> How to complete this task:
Some entries follow. Reproduce exactly the lines starting at the one with "induction l as [|[[n i]" and stopping after the one with "intros Hm. destruct".

> Records supplied:

Definition dir_map (s : S) (m : gmap (list Z) (Z * Z)) : Prop := exists ess, dir_of s ess /\ is_map (names (mjoin ess)) m.

Lemma find_name_None name l : find_name name l = None <-> name ∉ (fun x => x.1.1) <$> l.
Proof.
  induction l as [|[[n i] t] l IH]; [cbn; split; [intros _; apply not_elem_of_nil|done]|].
  cbn. rewrite not_elem_of_cons. destruct (bool_decide (n = name)) eqn:E.
  - apply bool_decide_eq_true in E. split; [done|]. intros [Hx _]. congruence.
  - apply bool_decide_eq_false in E. rewrite IH. split; [intros Hx; split; congruence|by intros [_ ?]].
Qed.

Lemma find_name_Some name i l : find_name name l = Some i -> exists t, (name, i, t) ∈ l.
Proof.
  induction l as [|[[n j] t] l IH]; [done|]. cbn. destruct (bool_decide (n = name)) eqn:E.
  - apply bool_decide_eq_true in E. intros [= ->]. subst n. exists t. by left.
  - intros Hx. destruct (IH Hx) as [u Hu]. exists u. by right.
Qed.

Lemma map_name_in l m name : is_map l m -> name ∈ (fun x => x.1.1) <$> l <-> is_Some (m !! name).
Proof.
  intros [_ Hm]. rewrite list_elem_of_fmap. split.
  - intros ([[n i] t] & -> & Hin). apply Hm in Hin. eauto.
  - intros [[i t] Hx]. apply Hm in Hx. by exists (name, i, t).
Qed.

Lemma find_name_map l m name : is_map l m -> find_name name l = fst <$> m !! name.
Proof.
  intros Hm. destruct (find_name name l) as [i|] eqn:E.
  - apply find_name_Some in E as [t Ht]. apply (proj2 Hm) in Ht. rewrite Ht. done.
  - apply find_name_None in E. rewrite (map_name_in _ _ _ Hm) in E. apply eq_None_not_Some in E. rewrite E. done.
Qed.

Lemma is_map_insert a b m name i t : is_map (a ++ b) m -> m !! name = None -> is_map (a ++ (name, i, t) :: b) (<[name := (i, t)]> m).
Proof.
  intros Hm Hn. assert (Hnew : name ∉ (fun x => x.1.1) <$> (a ++ b)) by (rewrite (map_name_in _ _ _ Hm), Hn; by intros []).
  destruct Hm as [Hnd Hm]. split.
  - rewrite fmap_app, fmap_cons. cbn. rewrite fmap_app in Hnd, Hnew. rewrite <- Permutation_middle. by constructor.
  - intros n j u. rewrite elem_of_app, elem_of_cons. destruct (decide (n = name)) as [->|Hne].
    + rewrite lookup_insert_eq. split; [|intros [= <- <-]; auto]. intros Hin.
      assert (Hc : (name, j, u) = (name, i, t) \/ (name, j, u) ∈ a ++ b) by (rewrite elem_of_app; tauto).
      destruct Hc as [[= -> ->]|Hc]; [done|]. destruct Hnew. rewrite list_elem_of_fmap. by exists (name, j, u).
    + rewrite lookup_insert_ne by done. rewrite <- Hm, elem_of_app. split; [intros [|[[= ? _ _]|]]; [auto|congruence|auto]|tauto].
Qed.

Lemma remove_first_spec {A} (f : A -> bool) l : match remove_first f l with
  | Some l' => exists a x b, l = a ++ x :: b /\ l' = a ++ b /\ f x = true
  | None => forall x, x ∈ l -> f x = false
  end.
Proof.
  induction l as [|x l IH]; cbn; [intros x Hx; by apply not_elem_of_nil in Hx|]. destruct (f x) eqn:E; [by exists [], x, l|].
  destruct (remove_first f l) as [l'|]; cbn.
  - destruct IH as (a & y & b & -> & -> & Hy). by exists (x :: a), y, b.
  - intros y [->|Hy]%elem_of_cons; [done|by apply IH].
Qed.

> Answer for this exercise:
  induction l as [|[[n i] t] l IH]; [cbn; split; [intros _; apply not_elem_of_nil|done]|].
  cbn. rewrite not_elem_of_cons. destruct (bool_decide (n = name)) eqn:E.
  - apply bool_decide_eq_true in E. split; [done|]. intros [Hx _]. congruence.
  - apply bool_decide_eq_false in E. rewrite IH. split; [intros Hx; split; congruence|by intros [_ ?]].
Qed.

Lemma find_name_Some name i l : find_name name l = Some i -> exists t, (name, i, t) ∈ l.
Proof.
  induction l as [|[[n j] t] l IH]; [done|]. cbn. destruct (bool_decide (n = name)) eqn:E.
  - apply bool_decide_eq_true in E. intros [= ->]. subst n. exists t. by left.
  - intros Hx. destruct (IH Hx) as [u Hu]. exists u. by right.
Qed.

Lemma map_name_in l m name : is_map l m -> name ∈ (fun x => x.1.1) <$> l <-> is_Some (m !! name).
Proof.
  intros [_ Hm]. rewrite list_elem_of_fmap. split.
  - intros ([[n i] t] & -> & Hin). apply Hm in Hin. eauto.
  - intros [[i t] Hx]. apply Hm in Hx. by exists (name, i, t).
Qed.

Lemma find_name_map l m name : is_map l m -> find_name name l = fst <$> m !! name.
Proof.
  intros Hm. destruct (find_name name l) as [i|] eqn:E.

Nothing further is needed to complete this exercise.